Opposition to the legislation comes from organizations that seek to “Restore Religious Freedom in America.” I do not personally understand how freedom is restored by limiting womens rights to make decisions concerning their own bodies. From my perspective the bill does not endanger religious freedom in any way, someone still has the option to choose not to use contraception. The bill does protect the rights of those who wish to use contraception.
Doctors Without Borders (MSF) recently released a call for increased funds to combat HIV and TB in Myanmar. The population of the country is just under 48 million people, MSF reports that 120,000 people are living with HIV and 300,000 are living with TB. That works out to 1:400 people living with HIV and 1:160 with TB, of particular danger and relevance to this report are those living with co-infections. The report states “20% of people living with TB in Myanmar are co-infected with HIV/AIDS.” This 20% of people living with TB represents 50% of those living with HIV, from my view this paints a more dire picture. Is HIV a risk factor for TB? or is TB a risk factor for HIV? or is there some other factor that compounds the risk for both? The average per capita income is reported as $379.60 by the United Nations. We are not afraid of poverty, but we sure are afraid of Multi-Drug Resistant Tuberculosis. What comes first, HIV or TB? What comes first, poverty of infectious disease?
How do we make sense of all this data? This is a link to an animation of the relationship between health and wealth: gapminder
There are numerous TED Talks by Hans Rosling, a Swedish public health professor who developed the gapminder program, these talks are interesting and informative.

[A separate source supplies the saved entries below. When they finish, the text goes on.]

(** The run of [seal_block], up to the transactions of the block. *)
Lemma seal_block_run (n : Node) (r : TxBatchExecutionResult) (c0 : BlockContext) :
  sealable n r c0 →
  ∃ n' f txs root s1 st' gas,
    seal_block r n = Ret (as_u32 (bc_miniblock c0)) n' ∧
    notify_all (seal_events c0 r) (node_filters n) = Some f ∧
    length txs = length (br_tx_results r) ∧
    same_view (fork_storage n, fork n) s1 ∧
    st' = foldl (λ st kv, set_value kv.1 kv.2 st)
            (foldl (λ st hc, store_factory_dep hc.1 hc.2 st) s1.1 (br_tx_results r ≫= tr_new_bytecodes))
            (br_modified_storage_keys r) ∧
    let block := main_block r c0 txs gas (build_bloom (bloom_inputs (br_tx_results r))) in
    n' = mkInner
      (sealed_chain
         (chain_apply_batch (be_timestamp (br_batch_env r)) (br_base_system_contracts_hashes r)
            (br_tx_results r) (br_finished_l1_batch r) root (blockchain n)) block (virtual_block_of r))
      (blockchain_version n) (time n) (fee_input_provider n) f st' (fork n) (config n)
      (system_contracts n) (impersonation n) (rich_accounts n)
      (let prev := archive_state (Storage.state (raw_storage (fork_storage n)))
                     (current_block_hash (blockchain n)) (previous_states n) in
       match virtual_block_of r with
       | None => prev
       | Some _ => archive_state (Storage.state (raw_storage st')) (b_hash block) prev
       end)
      (storage_key_layout n).
Proof.
  intros [Hctx Hfo Hav Hlogs Hv [Hg1 Hg2] Hnd].
  destruct (notify_results_run c0 (br_tx_results r) n Hlogs) as (f1&Hf1&E1).
  destruct (block_transactions_run 0 (be_number (br_batch_env r)) (storage_chain_id (fork_storage n)) c0
    (br_tx_results r) (set_filters f1 n)) as (txs&Htxs&Hlen); [by apply Hv|].
  set (gas := 0 + foldr Z.add 0 ((λ tr, dc_gas_used (tr_debug tr)) <$> br_tx_results r)).
  set (block := main_block r c0 txs gas (build_bloom (bloom_inputs (br_tx_results r)))).
  destruct (apply_batch_run (be_timestamp (br_batch_env r)) (br_base_system_contracts_hashes r) block
    (virtual_block_of r) (br_tx_results r) (br_finished_l1_batch r) (br_modified_storage_keys r)
    (set_filters f1 n)) as (root&s1&st'&Hs1&Hst&Hab); [done| |].
  { destruct (follows_main n r c0 txs gas (build_bloom (bloom_inputs (br_tx_results r))) _ Hfo). by split. }
  destruct (for_each_notifies (λ ctx, modify (λ n : Node,
    set_filters (notify_new_block (bc_hash ctx) (node_filters n)) n)) (λ c, [EvBlock (bc_hash c)])
    (br_block_ctxs r) (set_filters f1 n)) as (f2&Hf2&E2).
  { intros c n1 _. by eexists. }
  eexists _, f2, txs, root, s1, st', gas. split_and!; [|..|exact Hs1|exact Hst|reflexivity].
  - unfold seal_block. cbv zeta. rewrite <-head_lookup, Hctx.
    step_m ltac:(reflexivity). step_m ltac:(exact Hf1). step_m ltac:(reflexivity).
    step_m ltac:(exact Htxs). step_m ltac:(apply sum_u256_run; [lia|by apply Forall_fmap|exact Hg2]).
    step_m ltac:(exact Hab).
    rewrite (for_each_modify (λ ctx (n : Node), set_filters (notify_new_block (bc_hash ctx) (node_filters n)) n)) in Hf2.
    step_m ltac:(rewrite (for_each_modify (λ ctx (n : Node),
      set_filters (notify_new_block (bc_hash ctx) (node_filters n)) n)); reflexivity).
    unfold mret, M_ret. f_equal. injection Hf2 as Hf2.
    assert (Hfold : ∀ l (m : Node) g, foldl (λ (n : Node) ctx, set_filters (notify_new_block (bc_hash ctx) (node_filters n)) n)
        (set_filters g m) l = set_filters (foldl (λ g ctx, notify_new_block (bc_hash ctx) g) g l) m).
    { induction l as [|c l IH]; intros m g; [done|]. simpl. apply (IH (set_filters g m)). }
    rewrite Hfold in Hf2. apply (f_equal node_filters) in Hf2. simpl in Hf2.
    match goal with |- foldl ?F ?m ?l = _ => change m with (set_filters f1 m) end.
    rewrite Hfold, Hf2. done.
  - unfold seal_events. rewrite notify_all_app, E1. simpl. rewrite <-E2. simpl. f_equal.
  - done.
Qed.

(** The state archived for the head survives the archiving of the block that
    follows it. *)
Lemma archived_head st h l (vb : option ApiBlock) st2 h2 :
  archive_wf l → indexmap_get h l = None → h ≠ h2 →
  indexmap_get h (match vb with
                  | None => archive_state st h l
                  | Some _ => archive_state st2 h2 (archive_state st h l)
                  end) = Some st.
Proof.
  intros Hwf Hnew Hne.
  assert (H1 : indexmap_get h (archive_state st h l) = Some st)
    by (unfold archive_state; by rewrite indexmap_get_insert, decide_True).
  destruct vb; [|done]. unfold archive_state at 1. rewrite indexmap_get_insert, decide_False by done.
  destruct (Z.ltb_spec MAX_PREVIOUS_STATES (Z.of_nat (length (archive_state st h l)))) as [Hlt|]; [|done].
  unfold archive_state in *. set (l0 := if _ <? _ then tail l else l) in *.
  assert (Hl0 : indexmap_get h l0 = None).
  { subst l0. destruct (_ <? _); [|done]. destruct (indexmap_get h (tail l)) eqn:Ht; [|done].
    apply indexmap_get_tail in Ht; [congruence|apply Hwf]. }
  destruct l0 as [|[k0 v0] l0]; [simpl in Hlt; unfold MAX_PREVIOUS_STATES in Hlt; lia|].
  simpl in *. destruct (decide (k0 = h)) as [|Hk0]; [done|]. simpl in *.
  by rewrite decide_False in H1.
Qed.

(** What sealing [r] on [n] leaves. *)
Definition sealed (n n' : Node) (r : TxBatchExecutionResult) (c0 : BlockContext) (block : ApiBlock) : Prop :=
  chain_wf (blockchain n') ∧
  current_block (blockchain n') =
    current_block (blockchain n) + (match virtual_block_of r with Some _ => 2 | None => 1 end) ∧
  current_batch (blockchain n') = current_batch (blockchain n) + 1 ∧
  (get_block_by_number (E := NodeError) (bc_miniblock c0) (blockchain n') = Ret (Some block) (blockchain n') ∧
   b_hash block = bc_hash c0 ∧ b_parent_hash block = bc_prev_block_hash c0 ∧
   b_timestamp block = bc_timestamp c0 ∧
   length (b_transactions block) = length (br_tx_results r)) ∧
  blocks (blockchain n') !! current_block_hash (blockchain n') =
    Some (default block (virtual_block_of r)) ∧
  (∀ tr, tr ∈ br_tx_results r →
     tx_results (blockchain n') !! rc_transaction_hash (tr_receipt tr) = Some tr) ∧
  (∀ h, h ∉ ((λ tr, rc_transaction_hash (tr_receipt tr)) <$> br_tx_results r) →
     tx_results (blockchain n') !! h = tx_results (blockchain n) !! h) ∧
  (∀ k, view (fork_storage n', fork n') k =
     match modified_get (br_modified_storage_keys r) k with
     | Some v => Ok v
     | None => view (fork_storage n, fork n) k
     end) ∧
  notify_all (seal_events c0 r) (node_filters n) = Some (node_filters n') ∧
  time n' = time n ∧ fork n' = fork n ∧ impersonation n' = impersonation n.

Lemma seal_block_sealed (n : Node) (r : TxBatchExecutionResult) (c0 : BlockContext) :
  sealable n r c0 → ∃ n' block, seal_block r n = Ret (bc_miniblock c0) n' ∧ sealed n n' r c0 block.
Proof.
  intros Hs. destruct (seal_block_run n r c0 Hs) as (n'&f&txs&root&s1&st'&gas&Hrun&Hf&Hlen&Hs1&Hst&Hn').
  set (block := main_block r c0 txs gas (build_bloom (bloom_inputs (br_tx_results r)))) in *.
  pose proof (follows_main n r c0 txs gas (build_bloom (bloom_inputs (br_tx_results r))) _ (sl_follows _ _ _ Hs)) as Hfo.
  destruct (sealed_chain_wf (be_timestamp (br_batch_env r)) (br_base_system_contracts_hashes r)
    (br_tx_results r) (br_finished_l1_batch r) root n block _ Hfo) as (_&_&W1&_&W&Hcur&Hblk).
  destruct (chain_apply_batch_results (be_timestamp (br_batch_env r)) (br_base_system_contracts_hashes r)
    (br_tx_results r) (br_finished_l1_batch r) root (blockchain n) (sl_hashes _ _ _ Hs)) as [Hin Hout].
  destruct (chain_apply_batch_wf (be_timestamp (br_batch_env r)) (br_base_system_contracts_hashes r)
    (br_tx_results r) (br_finished_l1_batch r) root (blockchain n) (fo_wf _ _ _ Hfo)
    (proj2 (fo_bounds _ _ _ Hfo))) as [_ Hbatch].
  assert (Hres : ∀ c b v, tx_results (sealed_chain c b v) = tx_results c) by (by intros ?? []).
  assert (Hcb : ∀ c b v, current_batch (sealed_chain c b v) = current_batch c) by (by intros ?? []).
  exists n', block. cbv zeta in Hn'. fold block in Hn'. subst n'. unfold sealed.
  cbn [blockchain fork_storage fork node_filters time impersonation]. split_and!; try done.
  - rewrite Hrun. f_equal. apply as_u32_small. unfold is_u32.
    pose proof (fo_number _ _ _ Hfo) as Hnum. simpl in Hnum.
    pose proof (fo_bounds _ _ _ Hfo). destruct (chain_latest _ (fo_wf _ _ _ Hfo)) as (l&Hl&Hln).
    pose proof (wf_block _ (fo_wf _ _ _ Hfo) _ _ Hl) as (_&_&?&_). lia.
  - by rewrite Hcb.
  - exact (lookup_by_number _ (b_hash block) block W Hblk).
  - destruct (virtual_block_of r); simpl; by rewrite lookup_insert_eq.
  - intros tr Htr. rewrite Hres. by apply Hin.
  - intros h Hh. rewrite Hres. by apply Hout.
  - intros k. rewrite Hst, foldl_set_value_view.
    destruct (modified_get _ k); [done|].
    destruct (foldl_store_view (br_tx_results r ≫= tr_new_bytecodes) s1.1 (fork n) k) as [-> _].
    destruct Hs1 as (Hview&_&_&Hfk). simpl in Hfk. rewrite <-Hfk at 1. destruct s1; apply Hview.
Qed.

(** C2: sealing a block.  A node seals every batch result whose block
    contexts follow its chain: it returns the number of the new block and in
    the new state the chain is well formed and one block longer (two with the
    virtual block) and one batch further; the block is found by its number,
    with its hash, parent, timestamp and one transaction per result; it, or
    the virtual block, is the latest; every result is found by its hash and no other is lost; storage reads as the
    batch wrote it and as before elsewhere; the filters got the pending
    transactions and logs and then the blocks, in order; clock, fork and
    impersonation are untouched. *)
Theorem seal_block_spec (n : Node) (r : TxBatchExecutionResult) (c0 : BlockContext) :
  sealable n r c0 →
  ∃ n' block, seal_block r n = Ret (bc_miniblock c0) n' ∧
    chain_wf (blockchain n') ∧
    current_block (blockchain n') =
      current_block (blockchain n) + (match virtual_block_of r with Some _ => 2 | None => 1 end) ∧
    current_batch (blockchain n') = current_batch (blockchain n) + 1 ∧
    (get_block_by_number (E := NodeError) (bc_miniblock c0) (blockchain n') = Ret (Some block) (blockchain n') ∧
     b_hash block = bc_hash c0 ∧ b_parent_hash block = bc_prev_block_hash c0 ∧
     b_timestamp block = bc_timestamp c0 ∧
     length (b_transactions block) = length (br_tx_results r)) ∧
    blocks (blockchain n') !! current_block_hash (blockchain n') =
      Some (default block (virtual_block_of r)) ∧
    (∀ tr, tr ∈ br_tx_results r →
       tx_results (blockchain n') !! rc_transaction_hash (tr_receipt tr) = Some tr) ∧
    (∀ h, h ∉ ((λ tr, rc_transaction_hash (tr_receipt tr)) <$> br_tx_results r) →
       tx_results (blockchain n') !! h = tx_results (blockchain n) !! h) ∧
    (∀ k, view (fork_storage n', fork n') k =
       match modified_get (br_modified_storage_keys r) k with
       | Some v => Ok v
       | None => view (fork_storage n, fork n) k
       end) ∧
    notify_all (seal_events c0 r) (node_filters n) = Some (node_filters n') ∧
    time n' = time n ∧ fork n' = fork n ∧ impersonation n' = impersonation n.
Proof. intros Hs. exact (seal_block_sealed n r c0 Hs). Qed.


(** ** Snapshots *)

(** Restoring a snapshot.  Whatever happened since it was taken, the
    restored node gives the same snapshot again, and its storage reads as it
    did if the fork is still the same; restoring at once changes nothing.
    Neither the clock nor the stored batches nor the fork go back. *)
Theorem snapshot_restore (n n' : Node) :
  let m := restore_snapshot (snapshot n) n' in
  snapshot m = snapshot n ∧
  (fork_client (fork n') = fork_client (fork n) →
   ∀ k, view (fork_storage m, fork m) k = view (fork_storage n, fork n) k) ∧
  restore_snapshot (snapshot n) n = n ∧
  time m = time n' ∧ batches (blockchain m) = batches (blockchain n') ∧ fork m = fork n'.
Proof.
  intros m. split_and!; try done.
  - intros Hfc k. unfold view; simpl. by rewrite Hfc.
  - by destruct n as [[] ? ? ? ? [] ? ? ? ? ? ? ?].
Qed.

(** ** Dump and load *)
Lemma insert_blocks_inv bs s h b :
  blocks (insert_blocks bs s) !! h = Some b → (b ∈ bs ∧ b_hash b = h) ∨ blocks s !! h = Some b.
Proof.
  revert s. induction bs as [|b' bs IH]; intros s Hb; [by right|].
  apply (IH (insert_blocks [b'] s)) in Hb as [[Hb Hh]|Hb]; [left; split; [by right|done]|].
  simpl in Hb. apply lookup_insert_Some in Hb as [[<- <-]|[_ ?]]; [left; split; [left|done]|by right].
Qed.

Lemma max_by_number_None l : max_by_number l = None → l = [].
Proof. destruct l as [|b l]; simpl; [done|]. destruct (max_by_number l); [by destruct (_ <? _)|done]. Qed.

Rosling uses his software to create visual representation of data, which allow analysis of trends over time. This is an interesting, 20 minute, talk that he gave at the US State Department where he calls for a re-framing of the term “developing world”: Hans Rosling TED Talk. Part of the argument posed by Rosling is that there is a huge degree of disparity within geographical regions, and within nations themselves, and also similarities between “developing” and “developed” nations.
The term “Developing Countries” might have made sense once.
Today it’s impossible to make a clear distinction between “developing” and “developed” countries.
The economics of supply and demand have allowed drug companies to reap exorbitant profit from the market, but what are the effects when the supply does not meet the demand? The United States is currently wheeling from a shortage of two drugs used to combat cancer, this shortage has prompted the FDA to seek drugs from foreign markets, such as India. The two drugs are Doxil and methotrexate, which is known by the trade names Rheumatrex and Trexall. Pharmaceutical companies have a market interest in providing their products to consumers. After the introduction of a product, should companies be mandated to ensure a consistent supply chain? As patients/consumers what assurance do we have that life saving drugs will be available if we need them? In some way I can see situations such as this manifesting a loosening of international trade agreements. If India did not have a readily available supply of a drug similar to Doxil this would have undoubtedly affected the lives of a larger number of people. The intellectual property rights of drug developers are protected through trade agreements, what is the impact of these protections in critical shortage situations? The loosening of patent restrictions may improve the health of consumers by ensuring access to needed drugs, while keeping costs lower.